Тышлер хватается за этих женщин, за их смешные и милые шляпки с вуалями, за их привязанность к нему. Он вкладывает в портреты всю свою нежность. Они окружают его любовным кольцом.
И природа. Природа Вереи, небольшого городка, где река Протва сливается с веселой, незамерзающей зимой речкой Раточкой. Холмистая местность, густые леса… Тышлер пишет маслом пейзажи Вереи. Их много — целая «серия» 1950-х годов. Виды городка даны с дальней точки обзора, точно путник выходит из леса и видит… Эти пейзажи поражают.
Вдалеке видны домики, иногда высвечен купол храма. Эти старинные «виды» пишутся в разных цветовых гаммах — то голубовато-сиреневой, то зеленовато-розовато-синей с бело-розовым сиянием там, где небо сливается с землей (два пейзажа 1952 года).
Трудно понять, какое время суток — нет ни солнца, ни луны. Но нет и темных, черных, мрачных тонов, нет резких контрастов, все высветлено, легко, прозрачно. Нет зимы, но лето, весна, осень — прочитываются.
Городок предстает взору как некое сияющее видение, небесный Иерусалим, к которому стремится душа.

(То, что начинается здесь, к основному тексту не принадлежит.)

(** * xl: formatting helpers over a spreadsheet library

    A shallow embedding of [xl.py].  The module is a layer of forwarding
    functions over the spreadsheet library: each helper either builds a
    style descriptor or assigns one to an attribute of a cell.

    - A cell is a mutable object, so cells live in a heap ([gmap loc Cell])
      and the helpers receive a reference.
    - A helper is a computation in the monad [Py]: it threads the heap and
      may raise.  What was written before a raise stays written.
    - The spreadsheet library itself is not part of the module.  Its style
      descriptors are records of the keyword arguments they were built
      from ([None] for an argument that was not passed); which argument
      values it rejects, and with which exception, is left to the interface
      [Openpyxl].  Assigning a freshly built descriptor stores it in the
      cell.  Reading a style attribute returns the library's proxy of the
      stored descriptor: it reads like the descriptor, but the setter of a
      style attribute refuses it. *)

From Stdlib Require Import Ascii String ZArith.
From stdpp Require Import gmap strings fin_maps.

(** ** Exceptions *)

Record exn := Raise { exn_class : string; exn_message : string }.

Натурный пейзаж оборачивается картиной с символическим подтекстом, как «Вид Толедо» Эль Греко. Но если у великого испанца речь шла об апокалиптическом видении, то Тышлер, удаляясь от городка, пишет его как последнюю надежду, пристанище больной души.

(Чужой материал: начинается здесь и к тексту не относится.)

Lemma X4_add_present_keeps_bits_witness :
  wf bf_1_09_full
  /\ BloomFilter.lookup sample_hash bf_1_09_full "a" = Ok true
  /\ exists f',
       BloomFilter.add sample_hash bf_1_09_full "a" = Ok f'
       /\ BloomFilter.bit_array f' = BloomFilter.bit_array bf_1_09_full
       /\ BloomFilter.element_count f'
          = (BloomFilter.element_count bf_1_09_full + 1)%Z.
Proof.
  assert (Hl : BloomFilter.lookup sample_hash bf_1_09_full "a" = Ok true)
    by apply lookup_bf_1_09_full.
  split; [apply wf_bf_1_09_full |]. split; [exact Hl |].
  apply (X4_add_present_keeps_bits sample_hash bf_1_09_full "a" wf_bf_1_09_full Hl).
Defined.

(** X5. [add] never turns a [True] answer into [False]: whatever [lookup]
    finds before a sequence of [add] calls it finds after it. *)
Theorem X5_lookup_monotone (hash : string -> Z -> Z) (f f' : BloomFilter.t)
    (l : list string) (x : string) :
  wf f -> BloomFilter.lookup hash f x = Ok true ->
  BloomFilter.add_all hash f l = Ok f' ->
  BloomFilter.lookup hash f' x = Ok true.
Proof.
  intros Hwf Hx Ha. rewrite bf_add_all_ok in Ha by done. injection Ha as <-.
  apply lookup_true_iff; [by apply wf_set_bits |]. simpl.
  intros p Hp. rewrite lookup_true_iff in Hx by done.
  rewrite test_bit_set_bits.
  - by rewrite (Hx p Hp).
  - rewrite (wf_bits f Hwf). apply (probes_lt hash _ _ x p (wf_size_pos f Hwf) Hp).
Qed.

Lemma X5_lookup_monotone_witness :
  wf bf_1_09_full
  /\ BloomFilter.lookup sample_hash bf_1_09_full "a" = Ok true
  /\ exists f',
       BloomFilter.add_all sample_hash bf_1_09_full ["b"; "c"] = Ok f'
       /\ BloomFilter.lookup sample_hash f' "a" = Ok true.
Proof.
  split; [apply wf_bf_1_09_full |]. split; [apply lookup_bf_1_09_full |].
  eexists.
  split; [apply (bf_add_all_ok sample_hash bf_1_09_full ["b"; "c"] wf_bf_1_09_full) |].
  apply (X5_lookup_monotone sample_hash bf_1_09_full _ ["b"; "c"] "a"
           wf_bf_1_09_full (lookup_bf_1_09_full sample_hash "a")
           (bf_add_all_ok sample_hash bf_1_09_full ["b"; "c"] wf_bf_1_09_full)).
Defined.

(** * Further properties of [union] and [intersection] *)

Lemma zip_with_bits_comm (op : bool -> bool -> bool) (a b : list bool) :
  (forall x y, op x y = op y x) -> op false false = false ->
  length a = length b -> zip_with op a b = zip_with op b a.
Proof.
  intros Hcomm Hop Hlen. apply bits_ext.
  - rewrite !length_zip_with. lia.
  - intros i. rewrite !test_bit_zip_with by done. apply Hcomm.
Qed.

Lemma zip_with_bits_idemp (op : bool -> bool -> bool) (a : list bool) :
  (forall x, op x x = x) -> zip_with op a a = a.
Proof.
  intros Hid. apply bits_ext.
  - rewrite length_zip_with. lia.
  - intros i. rewrite test_bit_zip_with by (done || apply Hid). apply Hid.
Qed.

Lemma compatible_sym (a b : BloomFilter.t) : compatible a b -> compatible b a.
Proof. intros [H1 H2]. by split. Qed.

(** X6. [union] is commutative on what [lookup] sees: for compatible
    filters [a.union(b)] and [b.union(a)] have the same bit array, the same
    [element_count] (the sum of the two) and the same [lookup] answers; they
    differ in [capacity] and [error_rate], taken from the receiver. *)
Theorem X6_union_commutes (hash : string -> Z -> Z) (a b : BloomFilter.t) :
  wf a -> wf b -> compatible a b ->
  exists u v,
    BloomFilter.union a b = Ok (Some u)
    /\ BloomFilter.union b a = Ok (Some v)
    /\ BloomFilter.bit_array u = BloomFilter.bit_array v
    /\ BloomFilter.element_count u
       = (BloomFilter.element_count a + BloomFilter.element_count b)%Z
    /\ BloomFilter.element_count v = BloomFilter.element_count u
    /\ BloomFilter.capacity u = BloomFilter.capacity a
    /\ BloomFilter.error_rate u = BloomFilter.error_rate a
    /\ BloomFilter.capacity v = BloomFilter.capacity b
    /\ BloomFilter.error_rate v = BloomFilter.error_rate b
    /\ forall e, BloomFilter.lookup hash u e = BloomFilter.lookup hash v e.
Proof.
  intros Ha Hb Hab. pose proof (compatible_sym a b Hab) as Hba.
  eexists _, _. split; [by apply bf_union_ok |]. split; [by apply bf_union_ok |].
  simpl.
  assert (Hlen : length (BloomFilter.bit_array a) = length (BloomFilter.bit_array b)).
  { rewrite (wf_bits a Ha), (wf_bits b Hb). by destruct Hab as [-> _]. }
  assert (Hbits : zip_with orb (BloomFilter.bit_array a) (BloomFilter.bit_array b)
                  = zip_with orb (BloomFilter.bit_array b) (BloomFilter.bit_array a))
    by (apply zip_with_bits_comm; [apply orb_comm | done | done]).
  split; [done |]. split; [done |]. split; [lia |].
  do 4 (split; [done |]).
  intros e. destruct (bitarray_binop_ok orb a b Ha Hb Hab) as [_ Hl1].
  destruct (bitarray_binop_ok orb b a Hb Ha Hba) as [_ Hl2].
  rewrite !bf_lookup_ok by (by apply wf_with_bits). simpl.
  destruct Hab as [-> ->]. by rewrite Hbits.
Qed.

Lemma X6_union_commutes_witness :
  wf bf_1_09 /\ wf bf_1_09_full /\ compatible bf_1_09 bf_1_09_full
  /\ exists u v,
       BloomFilter.union bf_1_09 bf_1_09_full = Ok (Some u)
       /\ BloomFilter.union bf_1_09_full bf_1_09 = Ok (Some v)
       /\ BloomFilter.bit_array u = BloomFilter.bit_array v
       /\ BloomFilter.element_count u = BloomFilter.element_count v.
Proof.
  split; [apply wf_bf_1_09 |]. split; [apply wf_bf_1_09_full |].
  split; [done |].
  destruct (X6_union_commutes sample_hash bf_1_09 bf_1_09_full
              wf_bf_1_09 wf_bf_1_09_full (conj eq_refl eq_refl))
    as (u & v & Hu & Hv & Hbits & _ & Hec & _).
  exists u, v. done.
Defined.

(** X7. [a.union(a)] answers every [lookup] as [a] does and has the bit
    array of [a], but twice its [element_count]: the count of a union is a
    sum, not a count of distinct elements. *)
Theorem X7_union_self (hash : string -> Z -> Z) (a : BloomFilter.t) :
  wf a ->
  exists u,
    BloomFilter.union a a = Ok (Some u)
    /\ BloomFilter.bit_array u = BloomFilter.bit_array a
    /\ BloomFilter.element_count u = (2 * BloomFilter.element_count a)%Z
    /\ forall e, BloomFilter.lookup hash u e = BloomFilter.lookup hash a e.
Proof.
  intros Ha. eexists. split; [by apply bf_union_ok |]. simpl.
  assert (Hbits : zip_with orb (BloomFilter.bit_array a) (BloomFilter.bit_array a)
                  = BloomFilter.bit_array a)
    by (apply zip_with_bits_idemp; intros []; done).
  split; [done |]. split; [lia |].
  intros e. rewrite !bf_lookup_ok; [| done | apply wf_with_bits; [done |]].
  - simpl. by rewrite Hbits.
  - rewrite Hbits. apply Ha.
Qed.

Lemma X7_union_self_witness :
  wf bf_1_09_full
  /\ exists u,
       BloomFilter.union bf_1_09_full bf_1_09_full = Ok (Some u)
       /\ BloomFilter.bit_array u = BloomFilter.bit_array bf_1_09_full
       /\ BloomFilter.element_count u = (2 * BloomFilter.element_count bf_1_09_full)%Z
       /\ forall e, BloomFilter.lookup sample_hash u e
                    = BloomFilter.lookup sample_hash bf_1_09_full e.
Proof.
  split; [apply wf_bf_1_09_full |].
  apply (X7_union_self sample_hash bf_1_09_full wf_bf_1_09_full).
Defined.

(** X8. On compatible filters [intersection] raises [ValueError] exactly
    when the bitwise AND of the two bit arrays has every bit set; in every
    other case it returns a filter with that AND as bit array and the
    capacity and error rate of the receiver. *)
Theorem X8_intersection_outcome (a b : BloomFilter.t) :
  wf a -> wf b -> compatible a b ->
  let bits := zip_with andb (BloomFilter.bit_array a) (BloomFilter.bit_array b) in
  (BloomFilter.intersection a b = Raise ValueError
   <-> bitarray_count bits = length bits)
  /\ (bitarray_count bits <> length bits ->
      exists i,
        BloomFilter.intersection a b = Ok (Some i)
        /\ BloomFilter.bit_array i = bits
        /\ BloomFilter.capacity i = BloomFilter.capacity a
        /\ BloomFilter.error_rate i = BloomFilter.error_rate a
        /\ BloomFilter.size i = BloomFilter.size a
        /\ BloomFilter.hash_count i = BloomFilter.hash_count a).
Proof.
  intros Ha Hb Hab bits.
  destruct (bitarray_binop_ok andb a b Ha Hb Hab) as [_ Hlen]. fold bits in Hlen.
  pose proof (bitarray_count_le bits) as Hle.
  assert (Hok : bitarray_count bits <> length bits ->
            exists i,
              BloomFilter.intersection a b = Ok (Some i)
              /\ BloomFilter.bit_array i = bits
              /\ BloomFilter.capacity i = BloomFilter.capacity a
              /\ BloomFilter.error_rate i = BloomFilter.error_rate a
              /\ BloomFilter.size i = BloomFilter.size a
              /\ BloomFilter.hash_count i = BloomFilter.hash_count a).
  { intros Hne. destruct (bf_intersection_ok a b Ha Hb Hab) as [n Hn].
    - fold bits. lia.
    - eexists. split; [exact Hn |]. done. }
  split; [| exact Hok]. split.
  - intros Hr. destruct (decide (bitarray_count bits = length bits)) as [| Hne];
      [done |].
    destruct (Hok Hne) as (i & Hi & _). by rewrite Hi in Hr.
  - intros Hsat. apply bf_intersection_saturated; try done. fold bits. lia.
Qed.

Lemma X8_intersection_outcome_witness :
  wf bf_1_05 /\ wf bf_1_05 /\ compatible bf_1_05 bf_1_05
  /\ (BloomFilter.intersection bf_1_05 bf_1_05 = Raise ValueError
      <-> bitarray_count
            (zip_with andb (BloomFilter.bit_array bf_1_05)
               (BloomFilter.bit_array bf_1_05))
          = length (zip_with andb (BloomFilter.bit_array bf_1_05)
                      (BloomFilter.bit_array bf_1_05)))
  /\ exists i,
       BloomFilter.intersection bf_1_05 bf_1_05 = Ok (Some i)
       /\ BloomFilter.bit_array i = [false; false].
Proof.
  split; [apply wf_bf_1_05 |]. split; [apply wf_bf_1_05 |]. split; [done |].
  destruct (X8_intersection_outcome bf_1_05 bf_1_05 wf_bf_1_05 wf_bf_1_05
              (conj eq_refl eq_refl)) as [Hiff Hok].
  split; [exact Hiff |].
  destruct Hok as (i & Hi & Hbits & _); [intros H; vm_compute in H; discriminate |].
  exists i. done.
Defined.

Lemma calc_element_count_ext (f g : BloomFilter.t) :
  BloomFilter.size f = BloomFilter.size g ->
  BloomFilter.hash_count f = BloomFilter.hash_count g ->
  BloomFilter.bit_array f = BloomFilter.bit_array g ->
  BloomFilter.calc_element_count f = BloomFilter.calc_element_count g.
Proof. intros H1 H2 H3. unfold BloomFilter.calc_element_count. by rewrite H1, H2, H3. Qed.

Небо, холмистая земля, цветные деревянные домики, деревья, низенький деревянный заборчик — вот скудный ассортимент мотивов, из которых строятся эти пронизанные воздухом, легкие, светлые, изысканные по выполнению пейзажи.

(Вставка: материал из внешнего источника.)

(** * A contact book with validated fields and an upcoming-birthday query

    Shallow embedding of the classes of [task01.py] (the same classes open
    [task02.py], which adds a command loop around them): [Field], [Name],
    [Phone], [Birthday], [Record] and [AddressBook].

    Conventions of the embedding:
    - a Python [str] is the list of its Unicode code points;
    - a Python [int] is a [Z];
    - an object is its state, and a method that mutates [self] is a
      computation in a state-and-exception monad over that state: what was
      mutated before an exception is raised stays mutated, as in Python;
      the statements below are about one object at a time, so a record
      filed in a book is held there by value;
    - the clock read by [datetime.now()] is an explicit argument;
    - the parts of the Python runtime the classes call ([str.isdigit],
      [datetime.strptime], the comparison, the arithmetic and the printing
      of [datetime]) are embedded from their CPython 3.11 sources, before
      the classes that call them. *)

From Stdlib Require Import ZArith NArith List String Ascii Bool Lia.
From stdpp Require Import base list.
Import ListNotations.

Local Open Scope Z_scope.

(** ** Strings *)

(** A Python string: its code points, in order. *)
Abbreviation str := (list N).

В натурных пейзажах и натюрмортах 1950-х годов без всякого прикрытия «театральностью» и «условностью» выразилась тышлеровская «метафизическая» нота, его умение в земном и материальном увидеть отпечаток «божественного» — некий живописный «платонизм».
Татьяна Красина, молодая тышлеровская приятельница (дочь Леонида Красина — политического деятеля раннесоветских времен), описывает жизнь в Верее 1950-х годов с поэтическим воодушевлением: «…по его проекту был сооружен неповторимый по прелести и уюту двухэтажный дом с кирпичной печью в середине, с застекленной террасой-мастерской наверху. Ситцевые занавески, пестрые покрышки на топчанах, яркая керамическая посуда, плетеные половики, цветы на широких окнах, — все это так радостно сочеталось с медовым цветом проолифленного дерева стен, с выскобленными добела полами… Два лета мы с Саррой Лебедевой снимали комнаты по соседству. Каждое утро, если не было ненастья, Саша уходил с мольбертом писать окрестности Вереи — Протву, холмы, поле. Из леса он приносил куски дерева, коряги, сучья. Первые чудеса, которые он творил, открывая в них видимые только ему образы: Похищение Европы, Леший, петух, собака, женский торс. В плохую погоду он работал в мастерской по дереву или рисовал. У меня осталось два наброска с меня, очень быстро сделанных и очень похожих. Вообще я заметила, что рисовал он быстро и, на беглый взгляд, легко, без напряжения. А писал медленно, очень сосредоточенно, небольшими энергичными мазками, лицо при этом становилось непривычно строгим, даже брови хмурились. Он решил писать меня на фоне пейзажа Вереи, полулежащей, опершейся головой на согнутую руку. Видимо, его заинтересовало совпадение линий тела в этой позе с волнистой линией горизонта. Поэтому он выбрал довольно неподходящее место — тропку, по которой женщины ходили доить коров. Им приходилось огибать нас, при этом некоторые в сердцах сплевывали. Я невольно вздрагивала и ежилась, а он сердито покрикивал: „Лежи, не мешай мне работать!“ Смотрю сейчас на этот этюд, который скорее можно назвать картиной, и в памяти встает жаркий летний день с его луговыми запахами, синим небом, колокольней и крышами вдали. И Саша — в тени зонта, в широкополой соломенной шляпе, с сосредоточенным лицом, с зорким взглядом, бросаемым то на залитую солнцем даль, то на меня, то на закрепленный на мольберте картон»[195].